* _TASK DETAILS_: Only one stretch of the data below is wanted: the lines starting at the one with "Undef => Undef" and ending at the one with "(let arg0 := hd", both included, given again exactly.

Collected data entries
(** X1: [redirect] to an existing file with write permission binds the
    slot to the file and changes nothing else in the descriptor table, so
    the descriptor it opened is closed again; with the overwrite intent
    the file is truncated, with the append intent the world is left as it
    is. *)
Theorem redirect_existing_file st old f r :
  files (world st) !! f = Some (Reg r true) -> f <> "" ->
  is_Some (fds (proc st) !! old) -> 0 <= old ->
  redirect old (Some f) O_WRONLY st
  = Ret tt
      (mk_state
         (set_fds (<[old := File f (Z.lor O_TRUNC O_WRONLY)]> (fds (proc st)))
            (proc st))
         (log_event (EvTrunc f) (world st)))
  /\ redirect old (Some f) O_APPEND st
     = Ret tt
         (mk_state
            (set_fds (<[old := File f (Z.lor O_APPEND O_WRONLY)]>
                        (fds (proc st))) (proc st))
            (world st)).
Proof.
  intros Hf Hne Hold Hpos. apply String.eqb_neq in Hne.
  split.
  - apply (redirect_opens st old (Some f) O_WRONLY);
      [left; reflexivity| |exact Hold|exact Hpos].
    unfold open_check. now rewrite Hne, Hf.
  - apply (redirect_opens st old (Some f) O_APPEND);
      [right; left; reflexivity| |exact Hold|exact Hpos].
    unfold open_check. now rewrite Hne, Hf.
Qed.


(** X3: when the path of a write intent cannot be opened for writing at
    all, [redirect] ends the process with the status of [exit(1)] after
    a diagnostic on [open]; the files are left as they are. *)
Theorem redirect_unwritable_aborts st old path flag :
  unwritable (world st) path ->
  flag = O_WRONLY \/ flag = O_APPEND ->
  exists e,
    redirect old path flag st
    = Term (wexit EXIT_FAILURE) (log_event (EvDie "open" e) (world st)).
Proof.
  intros Hun Hflag.
  assert (Hint : is_intent flag).
  { destruct Hflag as [->| ->]; [left|right; left]; reflexivity. }
  assert (H : exists e e',
             open_check (world st) path (first_open_flags flag) 0 = inl e
             /\ open_check (world st) path create_flags 420 = inl e').
  { destruct path as [f|]; [|exists EFAULT, EFAULT; now split].
    cbn in Hun. unfold open_check.
    destruct (String.eqb f "") eqn:E; [exists ENOENT, ENOENT; now split|].
    destruct Hun as [->|[Hd|[r Hr]]]; [discriminate| |].
    - rewrite Hd. exists EISDIR, EISDIR.
      destruct Hflag as [->| ->]; now split.
    - rewrite Hr. exists EACCES, EACCES.
      destruct Hflag as [->| ->]; now split. }
  destruct H as (e & e' & H1 & H2).
  exists e'. now apply redirect_aborts with (e := e).
Qed.

(** X4: [restore_fd] with an open copy makes the slot refer to what the
    copy refers to, closes the copy and changes no other descriptor and
    nothing else in the state. *)
Theorem restore_fd_consumes_copy st fd c x :
  fds (proc st) !! c = Some x -> c <> fd -> 0 <= fd ->
  exists st',
    restore_fd fd c st = Ret tt st'
    /\ fds (proc st') !! fd = Some x
    /\ fds (proc st') !! c = None
    /\ (forall k, k <> fd -> k <> c ->
                  fds (proc st') !! k = fds (proc st) !! k)
    /\ world st' = world st
    /\ children (proc st') = children (proc st)
    /\ cwd (proc st') = cwd (proc st).
Proof.
  intros Hc Hne Hpos. eexists.
  split; [apply restore_fd_ok with (x := x); [exact Hc|exact Hpos]|]. cbn.
  split; [rewrite lookup_delete_ne by exact Hne; apply lookup_insert_eq|].
  split; [apply lookup_delete_eq|].
  split; [|auto].
  intros k K1 K2.
  now rewrite lookup_delete_ne, lookup_insert_ne by congruence.
Qed.

End RedirectRuns.

(** ** [split_env_command], further *)

Module CStringMore.
Import CString CStringFacts.
Local Open Scope list_scope.

Lemma scan_no_eq (l : list ascii) (p : nat) : ~ In EQ l -> scan l p = None.
Proof.
  revert p. induction l as [|c l IH]; intros p Hno; [reflexivity|].
  cbn. destruct (Ascii.eqb c EQ) eqn:E.
  - apply Ascii.eqb_eq in E. exfalso. apply Hno. now left.
  - apply IH. intros H. apply Hno. now right.
Qed.

Lemma scan_stops (pre post : list ascii) (p : nat) :
  ~ In EQ pre -> scan (pre ++ EQ :: post) p = Some (p + length pre)%nat.
Proof.
  revert p. induction pre as [|c pre IH]; intros p Hno; cbn.
  - f_equal. lia.
  - destruct (Ascii.eqb c EQ) eqn:E.
    + apply Ascii.eqb_eq in E. exfalso. apply Hno. now left.
    + rewrite IH; [f_equal; lia|]. intros H. apply Hno. now right.
Qed.

Lemma split_strings_join (name value : string) :
  ~ In EQ (list_ascii_of_string name) ->
  ~ In NUL (list_ascii_of_string name) ->
  ~ In NUL (list_ascii_of_string value) ->
  split_strings (name ++ "=" ++ value)%string = Some (name, value).
Proof.
  intros Heq Hn Hv.
  unfold split_strings, split_env_command, buffer_of.
  rewrite !list_ascii_app. cbn [list_ascii_of_string app].
  rewrite <- app_assoc. cbn [app].
  rewrite scan_stops by exact Heq. cbn [Nat.add].
  unfold string_at. rewrite insert_middle, drop_middle, drop_0.
  rewrite !upto_nul_app by assumption.
  now rewrite !string_of_list_ascii_of_string.
Qed.

(** X5: a buffer without '=' makes the scan of [split_env_command] read
    past the end of the buffer: the loop has no other bound than the
    '=' it looks for, and the terminator does not stop it. *)
Theorem split_without_eq_overruns (s : string) :
  ~ In EQ (list_ascii_of_string s) ->
  scan (buffer_of s) 0 = None /\ split_strings s = None.
Proof.
  intros Hno.
  assert (H : scan (buffer_of s) 0 = None).
  { apply scan_no_eq. unfold buffer_of. intros H.
    apply in_app_or in H as [H|[H|[]]]; [now apply Hno|discriminate H]. }
  split; [exact H|]. unfold split_strings, split_env_command. now rewrite H.
Qed.

(** X6: splitting the string made of a name without '=', a '=' and a
    value gives back the name and the value, also when the value holds
    further '=' characters. *)
Theorem split_env_command_round_trip (name value : string) :
  ~ In EQ (list_ascii_of_string name) ->
  ~ In NUL (list_ascii_of_string name) ->
  ~ In NUL (list_ascii_of_string value) ->
  split_strings (name ++ "=" ++ value)%string = Some (name, value).
Proof. apply split_strings_join. Qed.

End CStringMore.

(** ** Leaves *)

Section LeafRuns.

Variable image : Proc -> list string -> exec_result.
Variable first_done : list (Z * Z) -> nat.

Lemma restore_own_table (t3 : gmap Z Target) st :
  on_proc (set_fds (fds (proc st))) (on_proc (set_fds t3) st) = st.
Proof. now destruct st as [[] ?]. Qed.

(** [parse_simple] runs its body in a state that differs from the
    caller's in the descriptor table only, where the standard streams
    are as the caller has them, and hands back the caller's table. *)
Lemma parse_simple_run s up st :
  std_open (fds (proc st)) ->
  exists t3,
    t3 !! STDIN_FILENO = fds (proc st) !! STDIN_FILENO
    /\ t3 !! STDOUT_FILENO = fds (proc st) !! STDOUT_FILENO
    /\ t3 !! STDERR_FILENO = fds (proc st) !! STDERR_FILENO
    /\ forall o,
        simple_body image first_done s up (get_word (s_in s))
          (get_word (s_out s)) (get_word (s_err s)) (get_argv s)
          (on_proc (set_fds t3) st) = o ->
        parse_simple image first_done s up st
        = match o with
          | Ret r s4 => Ret r (on_proc (set_fds (fds (proc st))) s4)
          | Term ws w => Term ws w
          | Undef => Undef
          end.
Proof.
  intros ([x0 H0] & [x1 H1] & [x2 H2]).
  set (t := fds (proc st)) in *.
  set (c0 := lowest_free t) in *.
  set (c1 := lowest_free (<[c0 := x0]> t)) in *.
  set (c2 := lowest_free (<[c1 := x1]> (<[c0 := x0]> t))) in *.
  assert (F0 : t !! c0 = None) by apply lowest_free_fresh.
  assert (F1 : <[c0 := x0]> t !! c1 = None) by apply lowest_free_fresh.
  assert (F2 : <[c1 := x1]> (<[c0 := x0]> t) !! c2 = None)
    by apply lowest_free_fresh.
  destruct (saved_table_std t x0 x1 x2 c0 c1 c2 H0 H1 H2 F0 F1 F2)
    as (S0 & S1 & S2).
  exists (saved_table t x0 x1 x2 c0 c1 c2).
  rewrite S0, S1, S2, H0, H1, H2. repeat split.
  intros o Ho. unfold parse_simple.
  rewrite (save_std_run _ st x0 x1 x2 H0 H1 H2). cbv zeta.
  fold t c0 c1 c2.
  pose proof (rebinds_simple_body image first_done s up (get_word (s_in s))
                (get_word (s_out s)) (get_word (s_err s)) (get_argv s)
                (on_proc (set_fds (saved_table t x0 x1 x2 c0 c1 c2)) st))
    as Hreb.
  rewrite Ho in Hreb. unfold bind at 1. rewrite Ho.
  destruct o as [r s4| |]; try reflexivity.
  destruct Hreb as [Hk _]; [split; cbn; eauto|]. cbn in Hk.
  rewrite (restore_std_run t x0 x1 x2 c0 c1 c2 H0 H1 H2 F0 F1 F2
             (fds (proc s4))); [reflexivity| |reflexivity].
  intros k K0 K1 K2. now apply Hk.
Qed.

(** X7: [exit] and [quit] return the sentinel and leave the whole state
    as it is, whatever redirections the leaf carries: no file is opened,
    created or truncated and no process is forked. *)
Theorem exit_leaves_state s up st :
  word_string (verb s) = "exit" \/ word_string (verb s) = "quit" ->
  std_open (fds (proc st)) ->
  parse_simple image first_done s up st = Ret SHELL_EXIT st.
Proof.
  intros Hverb Hopen.
  destruct (parse_simple_run s up st Hopen) as (t3 & _ & _ & _ & Hrun).
  rewrite (Hrun _ eq_refl). unfold simple_body, get_argv. cbn [hd].
  destruct Hverb as [-> | ->]; cbn; now rewrite restore_own_table.
Qed.

Lemma plain_body s up file_in args st :
  plain s ->
  String.eqb "exit" (hd "" args) = false ->
  String.eqb "quit" (hd "" args) = false ->
  simple_body image first_done s up file_in (get_word (s_out s))
    (get_word (s_err s)) args st
  = (let arg0 := hd "" args in
     if String.eqb "cd" arg0 then
       match params s with
       | [] => ret EXIT_SUCCESS
       | dir :: _ =>
           let* r := shell_cd dir in
           if r <? 0 then
             let* e := get_errno in
             let* _ := sys_write STDERR_FILENO (strerror e ++ newline) in
             ret EXIT_FAILURE
           else ret r
       end
     else if String.eqb "pwd" arg0 then
       let* d := sys_getcwd 200 in
       match d with
       | Some d =>
           let* _ := sys_write STDOUT_FILENO (d ++ newline) in
           ret EXIT_SUCCESS
       | None => undef
       end
     else if is_assignment s then
       match CString.split_strings arg0 with
       | Some (var, value) =>
           let* r := sys_setenv var value in
           if r <? 0 then
             let* e := get_errno in
             let* _ := sys_write STDERR_FILENO (strerror e ++ newline) in
             ret EXIT_FAILURE
           else ret r
       | None => undef
       end
     else run_external image first_done s up file_in args) st.
Proof.
  intros (Hout & Herr & Hio) He Hq. unfold simple_body. cbv zeta.
  rewrite He, Hq. cbn [orb].
  erewrite bind_eq by (now apply no_redirection). reflexivity.
Qed.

* _SOLUTION FOR THIS EXERCISE_:
          | Undef => Undef
          end.
Proof.
  intros ([x0 H0] & [x1 H1] & [x2 H2]).
  set (t := fds (proc st)) in *.
  set (c0 := lowest_free t) in *.
  set (c1 := lowest_free (<[c0 := x0]> t)) in *.
  set (c2 := lowest_free (<[c1 := x1]> (<[c0 := x0]> t))) in *.
  assert (F0 : t !! c0 = None) by apply lowest_free_fresh.
  assert (F1 : <[c0 := x0]> t !! c1 = None) by apply lowest_free_fresh.
  assert (F2 : <[c1 := x1]> (<[c0 := x0]> t) !! c2 = None)
    by apply lowest_free_fresh.
  destruct (saved_table_std t x0 x1 x2 c0 c1 c2 H0 H1 H2 F0 F1 F2)
    as (S0 & S1 & S2).
  exists (saved_table t x0 x1 x2 c0 c1 c2).
  rewrite S0, S1, S2, H0, H1, H2. repeat split.
  intros o Ho. unfold parse_simple.
  rewrite (save_std_run _ st x0 x1 x2 H0 H1 H2). cbv zeta.
  fold t c0 c1 c2.
  pose proof (rebinds_simple_body image first_done s up (get_word (s_in s))
                (get_word (s_out s)) (get_word (s_err s)) (get_argv s)
                (on_proc (set_fds (saved_table t x0 x1 x2 c0 c1 c2)) st))
    as Hreb.
  rewrite Ho in Hreb. unfold bind at 1. rewrite Ho.
  destruct o as [r s4| |]; try reflexivity.
  destruct Hreb as [Hk _]; [split; cbn; eauto|]. cbn in Hk.
  rewrite (restore_std_run t x0 x1 x2 c0 c1 c2 H0 H1 H2 F0 F1 F2
             (fds (proc s4))); [reflexivity| |reflexivity].
  intros k K0 K1 K2. now apply Hk.
Qed.

(** X7: [exit] and [quit] return the sentinel and leave the whole state
    as it is, whatever redirections the leaf carries: no file is opened,
    created or truncated and no process is forked. *)
Theorem exit_leaves_state s up st :
  word_string (verb s) = "exit" \/ word_string (verb s) = "quit" ->
  std_open (fds (proc st)) ->
  parse_simple image first_done s up st = Ret SHELL_EXIT st.
Proof.
  intros Hverb Hopen.
  destruct (parse_simple_run s up st Hopen) as (t3 & _ & _ & _ & Hrun).
  rewrite (Hrun _ eq_refl). unfold simple_body, get_argv. cbn [hd].
  destruct Hverb as [-> | ->]; cbn; now rewrite restore_own_table.
Qed.

Lemma plain_body s up file_in args st :
  plain s ->
  String.eqb "exit" (hd "" args) = false ->
  String.eqb "quit" (hd "" args) = false ->
  simple_body image first_done s up file_in (get_word (s_out s))
    (get_word (s_err s)) args st
  = (let arg0 := hd "" args in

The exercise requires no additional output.